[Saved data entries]
(** ** The timer *)

Lemma make_ready_timers st i :
  qok st → proc_ix i →
  g_ticks (sched_make_ready st i) = g_ticks st ∧
  ∀ j, proc_ix j → j ≠ i → wkey (p_wait (sched_make_ready st i).p j) = wkey (p_wait st.p j).
Proof.
  intros [Hs Hv [Q HQ]] Hi. destruct (clear_wait_ok st Q i Hs HQ Hv Hi) as (Hs' & [_ Hf] & _ & _ & Hw).
  unfold sched_make_ready. generalize dependent (sched_clear_wait st i). intros st1 Hs' Hf Hw.
  split; [case_bool_decide; apply Hf|]. intros j Hj Hne. rewrite <-(Hw j) by (done || by apply proc_ix_nonneg).
  case_bool_decide; [|done]. rewrite upd_proc_get by (done || by apply proc_ix_nonneg). by rewrite (proj2 (Z.eqb_neq i j)).
Qed.

(** The sleep of process [i] is over at tick [now]; the difference is read as a
    signed number, so deadlines stay right when the tick counter wraps. *)
Definition due (st : sched) (now i : Z) : bool :=
  bool_decide (p_state st.p i = PROC_BLOCKED) && w_deadline_set (p_wait st.p i) &&
  (0 <=? s32 (now -u w_deadline (p_wait st.p i))).

Definition after_tick (st : sched) (now k i : Z) : slot :=
  if (i <? k) && due st now i then wakened (kof st i) else kof st i.

Record tick_inv (st : sched) (now k : Z) (s : sched) : Prop := {
  ti_rouse : rouse st s;
  ti_ticks : g_ticks s = now;
  ti_slot i : proc_ix i → kof s i = after_tick st now k i;
  ti_wkey i : proc_ix i → k <= i → wkey (p_wait s.p i) = wkey (p_wait st.p i);
}.

Lemma due_ext st s now i :
  kof s i = kof st i → wkey (p_wait s.p i) = wkey (p_wait st.p i) → due s now i = due st now i.
Proof.
  intros Ek Ew. apply (f_equal k_state) in Ek. unfold kof, slot_of in Ek. cbn in Ek. unfold wkey in Ew. injection Ew as _ Ed Es.
  unfold due. by rewrite Ek, Ed, Es.
Qed.

Lemma tick_inv_step st now k s :
  proc_ix k → tick_inv st now k s →
  tick_inv st now (k + 1) (if due s now k then sched_make_ready s k else s).
Proof.
  intros Hk [Hr Ht Hs Hw]. pose proof (rs_qok _ _ Hr) as Hq.
  assert (kof s k = kof st k) as Ekk by (rewrite Hs by done; unfold after_tick; by rewrite Z.ltb_irrefl).
  rewrite (due_ext st s) by (done || apply Hw; (done || lia)).
  assert (∀ i, proc_ix i → i ≠ k → after_tick st now (k + 1) i = after_tick st now k i) as Ha.
  { intros i Hi Hne. unfold after_tick. by replace (i <? k + 1) with (i <? k) by (bcase; lia). }
  destruct (due st now k) eqn:Ed.
  - destruct (make_ready_timers s k Hq Hk) as [Ht' Hw']. pose proof (make_ready_effect s k Hq Hk) as He. split.
    + eapply rouse_trans; [exact Hr|by apply rouse_make_ready].
    + congruence.
    + intros i Hi. rewrite (ef_slot _ _ _ He) by done. unfold put. destruct (Z.eqb_spec k i) as [<-|Hne].
      * unfold after_tick. rewrite Ed, Ekk. by replace (k <? k + 1) with true by (bcase; lia).
      * rewrite Ha by congruence. by apply Hs.
    + intros i Hi Hki. rewrite Hw' by (done || lia). apply Hw; [done|lia].
  - split; [done|done| |intros i Hi Hki; apply Hw; [done|lia]]. intros i Hi.
    destruct (Z.eq_dec i k) as [->|Hne]; [|rewrite Ha by done; by apply Hs].
    rewrite Ekk. unfold after_tick. by rewrite Ed, andb_false_r.
Qed.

*TASK TO COMPLETE*. Looking at the records above, please output exactly the lines that run from the one holding "destruct (due st now k) eqn:Ed." to the final line, and only those.

*ANSWER*.
  destruct (due st now k) eqn:Ed.
  - destruct (make_ready_timers s k Hq Hk) as [Ht' Hw']. pose proof (make_ready_effect s k Hq Hk) as He. split.
    + eapply rouse_trans; [exact Hr|by apply rouse_make_ready].
    + congruence.
    + intros i Hi. rewrite (ef_slot _ _ _ He) by done. unfold put. destruct (Z.eqb_spec k i) as [<-|Hne].
      * unfold after_tick. rewrite Ed, Ekk. by replace (k <? k + 1) with true by (bcase; lia).
      * rewrite Ha by congruence. by apply Hs.
    + intros i Hi Hki. rewrite Hw' by (done || lia). apply Hw; [done|lia].
  - split; [done|done| |intros i Hi Hki; apply Hw; [done|lia]]. intros i Hi.
    destruct (Z.eq_dec i k) as [->|Hne]; [|rewrite Ha by done; by apply Hs].
    rewrite Ekk. unfold after_tick. by rewrite Ed, andb_false_r.
Qed.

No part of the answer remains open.